#### Information:
◆ ◆ ◆ ◆ ◆ ◆ ◆

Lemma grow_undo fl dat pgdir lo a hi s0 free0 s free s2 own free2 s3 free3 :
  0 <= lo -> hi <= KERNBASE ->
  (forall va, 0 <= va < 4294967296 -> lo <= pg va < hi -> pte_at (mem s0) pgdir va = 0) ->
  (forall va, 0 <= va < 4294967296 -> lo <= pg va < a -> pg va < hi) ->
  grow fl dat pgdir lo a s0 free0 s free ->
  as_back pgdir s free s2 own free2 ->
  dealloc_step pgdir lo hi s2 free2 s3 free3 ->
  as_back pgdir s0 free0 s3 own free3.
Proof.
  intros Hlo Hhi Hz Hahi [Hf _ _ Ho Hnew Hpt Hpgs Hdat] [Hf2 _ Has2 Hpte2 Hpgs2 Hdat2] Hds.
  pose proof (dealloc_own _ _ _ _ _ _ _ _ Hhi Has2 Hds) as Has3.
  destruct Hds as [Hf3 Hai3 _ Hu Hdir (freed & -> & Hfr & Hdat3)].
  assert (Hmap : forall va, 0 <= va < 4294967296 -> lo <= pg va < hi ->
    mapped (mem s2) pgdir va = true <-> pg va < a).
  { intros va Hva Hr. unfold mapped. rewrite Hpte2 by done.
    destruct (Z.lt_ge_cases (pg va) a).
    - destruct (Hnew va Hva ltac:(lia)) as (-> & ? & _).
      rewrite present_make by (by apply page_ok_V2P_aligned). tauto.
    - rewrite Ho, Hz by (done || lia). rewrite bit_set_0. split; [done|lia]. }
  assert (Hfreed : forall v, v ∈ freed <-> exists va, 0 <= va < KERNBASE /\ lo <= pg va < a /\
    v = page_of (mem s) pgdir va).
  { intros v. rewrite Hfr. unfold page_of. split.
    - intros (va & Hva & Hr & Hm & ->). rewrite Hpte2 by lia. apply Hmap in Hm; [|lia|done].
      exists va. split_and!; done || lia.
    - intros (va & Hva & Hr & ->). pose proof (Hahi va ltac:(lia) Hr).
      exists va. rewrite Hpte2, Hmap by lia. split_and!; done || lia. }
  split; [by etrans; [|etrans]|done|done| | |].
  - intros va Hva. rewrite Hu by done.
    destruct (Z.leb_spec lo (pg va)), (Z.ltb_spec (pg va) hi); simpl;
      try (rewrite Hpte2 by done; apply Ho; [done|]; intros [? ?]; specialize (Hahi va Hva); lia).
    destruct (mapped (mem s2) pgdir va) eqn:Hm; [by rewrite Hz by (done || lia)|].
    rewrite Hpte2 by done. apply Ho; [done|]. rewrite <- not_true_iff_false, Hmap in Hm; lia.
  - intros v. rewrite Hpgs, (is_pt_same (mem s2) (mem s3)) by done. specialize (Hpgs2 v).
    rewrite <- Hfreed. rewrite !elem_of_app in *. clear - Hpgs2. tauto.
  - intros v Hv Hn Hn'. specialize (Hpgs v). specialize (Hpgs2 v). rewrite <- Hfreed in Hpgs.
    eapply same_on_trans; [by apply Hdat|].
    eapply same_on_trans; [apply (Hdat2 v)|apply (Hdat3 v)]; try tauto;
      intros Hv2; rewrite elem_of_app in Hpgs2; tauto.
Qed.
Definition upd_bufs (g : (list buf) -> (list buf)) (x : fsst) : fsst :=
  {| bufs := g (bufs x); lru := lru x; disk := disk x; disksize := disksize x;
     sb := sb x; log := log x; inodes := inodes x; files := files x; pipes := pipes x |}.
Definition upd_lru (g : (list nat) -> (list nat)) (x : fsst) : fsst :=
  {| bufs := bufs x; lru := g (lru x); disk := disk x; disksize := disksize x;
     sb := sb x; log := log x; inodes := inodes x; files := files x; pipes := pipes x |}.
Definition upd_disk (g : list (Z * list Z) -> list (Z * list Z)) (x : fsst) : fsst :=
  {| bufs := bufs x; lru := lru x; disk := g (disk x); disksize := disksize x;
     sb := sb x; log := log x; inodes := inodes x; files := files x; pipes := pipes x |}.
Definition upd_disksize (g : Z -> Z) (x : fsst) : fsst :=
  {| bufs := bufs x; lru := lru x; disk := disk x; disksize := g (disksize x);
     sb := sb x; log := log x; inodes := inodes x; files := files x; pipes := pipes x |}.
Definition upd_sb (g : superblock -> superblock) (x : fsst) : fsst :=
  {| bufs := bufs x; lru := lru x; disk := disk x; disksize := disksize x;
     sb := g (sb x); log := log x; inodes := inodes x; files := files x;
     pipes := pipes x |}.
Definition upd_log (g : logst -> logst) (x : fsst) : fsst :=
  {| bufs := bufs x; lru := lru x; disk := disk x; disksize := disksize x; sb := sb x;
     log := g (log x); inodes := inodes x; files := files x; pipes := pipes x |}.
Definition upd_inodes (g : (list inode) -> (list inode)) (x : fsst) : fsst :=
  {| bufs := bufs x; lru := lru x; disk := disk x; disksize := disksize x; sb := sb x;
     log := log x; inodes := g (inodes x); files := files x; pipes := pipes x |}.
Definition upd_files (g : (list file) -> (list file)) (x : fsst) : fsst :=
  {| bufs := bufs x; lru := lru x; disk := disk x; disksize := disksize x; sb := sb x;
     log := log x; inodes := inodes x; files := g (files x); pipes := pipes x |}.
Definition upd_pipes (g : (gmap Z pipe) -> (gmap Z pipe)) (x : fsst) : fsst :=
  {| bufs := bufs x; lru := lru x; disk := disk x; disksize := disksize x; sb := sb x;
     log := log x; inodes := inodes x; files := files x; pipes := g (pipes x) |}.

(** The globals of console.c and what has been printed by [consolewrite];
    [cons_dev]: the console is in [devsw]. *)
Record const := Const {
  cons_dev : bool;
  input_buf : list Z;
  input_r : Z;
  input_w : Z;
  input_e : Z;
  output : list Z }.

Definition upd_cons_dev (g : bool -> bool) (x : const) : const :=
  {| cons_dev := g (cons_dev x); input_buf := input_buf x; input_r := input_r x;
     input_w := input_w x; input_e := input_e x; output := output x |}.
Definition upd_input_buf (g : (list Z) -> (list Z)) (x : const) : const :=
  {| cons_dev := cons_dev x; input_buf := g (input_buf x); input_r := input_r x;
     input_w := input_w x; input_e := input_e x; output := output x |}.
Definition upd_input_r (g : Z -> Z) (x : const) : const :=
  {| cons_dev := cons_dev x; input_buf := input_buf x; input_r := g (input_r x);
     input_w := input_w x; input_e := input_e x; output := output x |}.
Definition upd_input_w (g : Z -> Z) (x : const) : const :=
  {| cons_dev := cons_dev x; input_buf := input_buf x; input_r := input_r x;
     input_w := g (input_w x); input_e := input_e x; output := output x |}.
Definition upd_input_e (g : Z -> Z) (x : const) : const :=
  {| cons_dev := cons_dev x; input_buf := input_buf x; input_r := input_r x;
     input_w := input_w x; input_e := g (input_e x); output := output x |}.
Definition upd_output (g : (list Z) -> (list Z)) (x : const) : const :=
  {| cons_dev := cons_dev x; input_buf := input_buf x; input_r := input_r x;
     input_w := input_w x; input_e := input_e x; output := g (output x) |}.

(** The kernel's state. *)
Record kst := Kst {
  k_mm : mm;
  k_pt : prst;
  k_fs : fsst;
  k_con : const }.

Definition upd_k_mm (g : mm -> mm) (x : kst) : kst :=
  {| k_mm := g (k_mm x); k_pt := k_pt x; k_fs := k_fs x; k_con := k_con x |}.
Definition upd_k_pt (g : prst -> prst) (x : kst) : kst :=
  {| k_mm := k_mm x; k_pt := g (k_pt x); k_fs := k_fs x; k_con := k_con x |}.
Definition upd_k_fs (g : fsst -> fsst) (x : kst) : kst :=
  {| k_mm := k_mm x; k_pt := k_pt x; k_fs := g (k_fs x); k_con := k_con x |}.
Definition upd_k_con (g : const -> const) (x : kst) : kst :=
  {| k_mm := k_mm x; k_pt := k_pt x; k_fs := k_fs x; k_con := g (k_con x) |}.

◆ ◆ ◆ ◆ ◆ ◆ ◆

#### What you should do:
Retype the entries above exactly, but only from the line containing "input_buf : list Z;" through the line containing "Definition upd_input_e (g", both included.

#### Task answer:
  input_buf : list Z;
  input_r : Z;
  input_w : Z;
  input_e : Z;
  output : list Z }.

Definition upd_cons_dev (g : bool -> bool) (x : const) : const :=
  {| cons_dev := g (cons_dev x); input_buf := input_buf x; input_r := input_r x;
     input_w := input_w x; input_e := input_e x; output := output x |}.
Definition upd_input_buf (g : (list Z) -> (list Z)) (x : const) : const :=
  {| cons_dev := cons_dev x; input_buf := g (input_buf x); input_r := input_r x;
     input_w := input_w x; input_e := input_e x; output := output x |}.
Definition upd_input_r (g : Z -> Z) (x : const) : const :=
  {| cons_dev := cons_dev x; input_buf := input_buf x; input_r := g (input_r x);
     input_w := input_w x; input_e := input_e x; output := output x |}.
Definition upd_input_w (g : Z -> Z) (x : const) : const :=
  {| cons_dev := cons_dev x; input_buf := input_buf x; input_r := input_r x;
     input_w := g (input_w x); input_e := input_e x; output := output x |}.
Definition upd_input_e (g : Z -> Z) (x : const) : const :=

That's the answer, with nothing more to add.